We offer the most popular slot machines in Ireland:

  • Age of the Gods: King of Olympus;
  • White King;
  • Luck O ‘The Irish;
  • Stardust;
  • Goldwyn’s Fairies.

Age of the Gods: King of Olympus is a slot machine from Playtech. Contains 5 reels and offers 25 lines. There is a chance to get free spins with multipliers and additional wilds, as well as one of four progressive jackpots.

White King is a five reel slot machine from Playtech with 40 pay lines. There is a chance to get free spins with special “wild” symbols.

Luck O ‘The Irish is a 5 reel 40 payline slot from WGS. There is a chance to get free spins with special “wild” symbols.

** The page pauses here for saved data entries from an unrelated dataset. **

(** The amended C2 on two zones around the point, by day: [near] holds no
    override and weighs 0.3, [industrial] holds the day override 0.6. *)
Lemma order_independent_without_approach_witness :
  Permutation [Sample.near; Sample.industrial]
              [Sample.industrial; Sample.near] /\
  no_approach (Server_spec.distance 0 0) RiskZoneRow.radius_meters
              [Sample.near; Sample.industrial] /\
  (forall z, In z [Sample.near; Sample.industrial] ->
             Server_spec.no_zero_override 12 z) /\
  ties_share_level (Server_spec.distance 0 0) RiskZoneRow.radius_meters
                   (Server_spec.weighted 12) RiskZoneRow.risk_level
                   [Sample.near; Sample.industrial] /\
  Server.level (Server.evaluate 12 0 0 [Sample.near; Sample.industrial]) =
  Server.level (Server.evaluate 12 0 0 [Sample.industrial; Sample.near]) /\
  Server.score (Server.evaluate 12 0 0 [Sample.near; Sample.industrial]) =
  Server.score (Server.evaluate 12 0 0 [Sample.industrial; Sample.near]).
Proof.
  assert (P : Permutation [Sample.near; Sample.industrial]
                          [Sample.industrial; Sample.near])
    by apply perm_swap.
  assert (Hn : no_approach (Server_spec.distance 0 0)
                 RiskZoneRow.radius_meters
                 [Sample.near; Sample.industrial]).
  { intros z [<- | [<- | []]]; unfold Spec.approaches;
      [ unfold Sample.near | unfold Sample.industrial ];
      rewrite distance_sample_row; simpl; lra. }
  assert (Hz : forall z, In z [Sample.near; Sample.industrial] ->
                         Server_spec.no_zero_override 12 z).
  { intros z [<- | [<- | []]] m Hm; injection Hm as <-; simpl.
    - discriminate.
    - intro E. injection E as E. lra. }
  assert (W1 : Server_spec.weighted 12 Sample.near = 0.3) by reflexivity.
  assert (W2 : Server_spec.weighted 12 Sample.industrial = 0.6)
    by reflexivity.
  assert (Ht : ties_share_level (Server_spec.distance 0 0)
                 RiskZoneRow.radius_meters (Server_spec.weighted 12)
                 RiskZoneRow.risk_level
                 [Sample.near; Sample.industrial]).
  { intros x y [<- | [<- | []]] [<- | [<- | []]] _ _;
      rewrite ?W1, ?W2;
      intro E; try reflexivity; exfalso; lra. }
  split; [ exact P | ]. split; [ exact Hn | ]. split; [ exact Hz | ].
  split; [ exact Ht | ].
  exact (proj1 (order_independent_without_approach 12 0 0) _ _ P Hn Hz Ht).
Defined.
(** * errs: the structured error wrapper of common-go-errors

    A shallow embedding of [errs.go] and the properties of its operations.

    Go values are modelled as follows.
    - A value of interface type [error] is [option dyn]: [None] is the nil
      interface, [Some e] holds a dynamic value [e].
    - A dynamic error value is either an [ErrorWrapper] (the struct of this
      package, stored by value) or a foreign error: any other type, of
      which the package sees only the rendered string and the optional
      [Unwrap] result.  Foreign errors with a custom [As] method or with
      [Unwrap() []error] are outside the model.
    - [map[string]string] is a reference type: a payload is [option loc],
      nil or the address of a map held in a store of maps ([gmap loc
      (gmap string string)]), so that two structs can share one map.
    - [int] is [Z]; no arithmetic is done on status codes.
    - A panic (a method call on the nil interface) is the [None] of an
      [option] result.  All values of this model render and unwrap; the
      values whose own methods panic, such as a nil pointer to a wrapper
      held in a non-nil interface, are added in [Pointers]. *)

From Equations Require Import Equations.
From Equations.Prop Require Import Logic.
From stdpp Require Import base option list gmap strings pretty.

Open Scope Z_scope.

(** ** Data model *)

(** Addresses of payload maps. *)
Abbreviation loc := positive (only parsing).

(** The store of the maps allocated so far. *)
Abbreviation maps := (gmap positive (gmap string string)) (only parsing).

(** [type ErrorWrapper struct { Action; Message; Payload; Code; Err }],
    over the type [E] of the non-nil values an [error] interface holds. *)
Record ErrorWrapperOf (E : Type) : Type := MkErrorWrapper {
  Action : string;
  Message : string;
  Payload : option loc;
  Code : Z;
  Err : option E
}.
Arguments MkErrorWrapper {E} _ _ _ _ _.
Arguments Action {E} _.
Arguments Message {E} _.
Arguments Payload {E} _.
Arguments Code {E} _.
Arguments Err {E} _.

(** The dynamic values of interface type [error]. *)
#[warnings="-register-all"]
Inductive dyn : Type :=
  | Foreign (text : string) (unwrap : option dyn)
  | Wrapper (ew : ErrorWrapperOf dyn).

Abbreviation error := (option dyn) (only parsing).
Abbreviation ErrorWrapper := (ErrorWrapperOf dyn) (only parsing).

(** The constants of [net/http] the package uses. *)
Definition StatusBadRequest : Z := 400.
Definition StatusUnauthorized : Z := 401.
Definition StatusPaymentRequired : Z := 402.
Definition StatusForbidden : Z := 403.
Definition StatusNotFound : Z := 404.
Definition StatusUnprocessableEntity : Z := 422.
Definition StatusInternalServerError : Z := 500.
Definition StatusNotImplemented : Z := 501.
Definition StatusBadGateway : Z := 502.
Definition StatusServiceUnavailable : Z := 503.
Definition StatusGatewayTimeout : Z := 504.

(** [fmt.Sprint] of an [int]: its decimal digits, with a leading minus
    sign when negative. *)
Definition Sprint (code : Z) : string := pretty code.

(** ** String rendering and unwrapping *)

(** [e.Error()] for a non-nil dynamic value [e].  For a wrapper this is
    the body of [ErrorWrapper.Error]; the call [err.Err.Error()] on the
    interface field panics when the field is nil, which is the [None] of
    [call]. *)
Fixpoint dyn_Error (e : dyn) : option string :=
  match e with
  | Foreign text _ => Some text
  | Wrapper ew =>
      let call (i : error) : option string :=
        match i with
        | None => None
        | Some c => dyn_Error c
        end in
      match Err ew with
      | Some _ => call (Err ew)
      | None => Some (Message ew)
      end
  end.

(** A method call [i.Error()] on an interface value; nil panics. *)
Definition call_Error (i : error) : option string :=
  match i with
  | None => None
  | Some c => dyn_Error c
  end.

(** [func (err ErrorWrapper) Error() string] *)
Definition Error (err : ErrorWrapper) : option string :=
  match Err err with
  | Some _ => call_Error (Err err)
  | None => Some (Message err)
  end.

(** [func (err ErrorWrapper) Unwrap() error] *)
Definition Unwrap (err : ErrorWrapper) : error := Err err.

(** What [errors.Unwrap] sees of any dynamic value. *)
Definition cause (e : dyn) : error :=
  match e with
  | Foreign _ unwrap => unwrap
  | Wrapper ew => Unwrap ew
  end.

(** The unwrap chain of an interface value, outermost first. *)
Fixpoint chain_of (e : dyn) : list dyn :=
  e :: match e with
       | Foreign _ (Some c) => chain_of c
       | Foreign _ None => []
       | Wrapper ew =>
           match Err ew with
           | Some c => chain_of c
           | None => []
           end
       end.

Definition chain (i : error) : list dyn :=
  match i with
  | None => []
  | Some e => chain_of e
  end.

(** The wrappers of a chain, in chain order. *)
Definition as_wrapper (e : dyn) : option ErrorWrapper :=
  match e with
  | Wrapper ew => Some ew
  | Foreign _ _ => None
  end.

Definition wrappers (l : list dyn) : list ErrorWrapper :=
  omap as_wrapper l.

(** ** [errors.As] with a target of type [*ErrorWrapper] *)

(** The loop of [errors.As] from a non-nil value: the first value of the
    chain whose dynamic type is [ErrorWrapper] is stored in the target. *)
Fixpoint errors_As_from (e : dyn) : option ErrorWrapper :=
  match e with
  | Wrapper ew => Some ew
  | Foreign _ (Some c) => errors_As_from c
  | Foreign _ None => None
  end.

(** [errors.As(i, &ew)]: [Some ew] when it returns true, with the value
    stored in the target; [None] when it returns false. *)
Definition errors_As (i : error) : option ErrorWrapper :=
  match i with
  | None => None
  | Some e => errors_As_from e
  end.

(** ** [DecodeError] *)

(** [func DecodeError(err error) ErrorWrapper]; [None] is the panic of
    [err.Error()] on the nil interface. *)
Definition DecodeError (err : error) : option ErrorWrapper :=
  match errors_As err with
  | Some ew => Some ew
  | None =>
      match call_Error err with
      | Some text =>
          Some {| Action := "generic";
                  Message := text;
                  Code := StatusInternalServerError;
                  Err := err;
                  Payload := None |}
      | None => None
      end
  end.

(** ** [Dig] *)

(** [func (err ErrorWrapper) Dig() ErrorWrapper].  The recursive call is
    on the wrapper [errors.As] found below [err], which lies strictly
    deeper in the chain of [err]: the chain that is left gets shorter. *)
Equations? Dig (err : ErrorWrapper) : ErrorWrapper
  by wf (length (chain (Err err))) lt :=
  Dig err with inspect (errors_As (Err err)) := {
    | exist _ (Some ew) _ => Dig ew
    | exist _ None _ => err }.
Proof.
  clear Dig. rename e into Has.
  destruct (Err err) as [c|]; [|discriminate].
  simpl in *.
  remember (length (chain_of c)) as n eqn:Hn.
  revert c ew Has Hn.
  induction (lt_wf n) as [n _ IH].
  intros [text [c|]|w] ew Has Hn; simpl in *.
  - subst n.
    specialize (IH (length (chain_of c)) (Nat.lt_succ_diag_r _) c ew Has eq_refl).
    lia.
  - discriminate.
  - injection Has as ->. subst n. unfold chain. destruct (Err ew); simpl; lia.
Qed.

(** ** Payload mutation *)

(** The struct with its [Payload] field assigned. *)
Definition set_Payload (err : ErrorWrapper) (p : option loc) : ErrorWrapper :=
  {| Action := Action err;
     Message := Message err;
     Payload := p;
     Code := Code err;
     Err := Err err |}.

(** A map literal or [make]: a new map at an address not in use. *)
Definition alloc (m : gmap string string) (h : maps) : loc * maps :=
  let l := fresh (dom h) in (l, <[l := m]> h).

(** The entries a map value holds; reading the nil map gives none. *)
Definition entries (h : maps) (p : option loc) : gmap string string :=
  match p with
  | None => ∅
  | Some l => h !!! l
  end.

(** [for k, v := range values { m[k] = v }] on the contents of [m]. *)
Definition assign_all (values m : gmap string string) : gmap string string :=
  map_fold (λ k v acc, <[k := v]> acc) m values.

(** [func (err *ErrorWrapper) AddPayloadValue(key string, value string)]:
    the struct behind the receiver and the store, after the call. *)
Definition AddPayloadValue (key value : string) (err : ErrorWrapper) (h : maps)
  : ErrorWrapper * maps :=
  match Payload err with
  | None =>
      let '(l, h') := alloc {[key := value]} h in
      (set_Payload err (Some l), h')
  | Some l => (err, <[l := <[key := value]> (h !!! l)]> h)
  end.

(** [func (err *ErrorWrapper) AddPayloadValues(values map[string]string)] *)
Definition AddPayloadValues (values : option loc) (err : ErrorWrapper) (h : maps)
  : ErrorWrapper * maps :=
  match Payload err with
  | None => (set_Payload err values, h)
  | Some l => (err, <[l := assign_all (entries h values) (h !!! l)]> h)
  end.

(** [func (err ErrorWrapper) AsJSONResponse() map[string]string]: the
    entries of the map the literal builds. *)
Definition AsJSONResponse (err : ErrorWrapper) : gmap string string :=
  {[ "action" := Action err; "message" := Message err ]}.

Stardust is a slot machine from Microgaming. Contains 5 reels and 40 lines. As the game progresses, the user collects 10 gems to get free spins. Free spins give 1,024 ways to win. There is a chance to get respins.

Goldwyn’s Fairies is a 5 reel slot from Microgaming. Offers 20 lines, three wild symbols, respins, free spins.


The development of a legal gambling business in Ireland is severely hampered by the lack of well-developed legislation. Most of it is a “gray” market both among land-based “private” clubs and on online platforms. The government is losing quite serious amounts of taxes that could have come to the treasury from operators.

The Irish are considered one of the most gambling nations. The annual market volume is estimated at almost 2 billion EUR. With a good legal basis, as in neighboring Great Britain, the gambling business could provide good income for the state.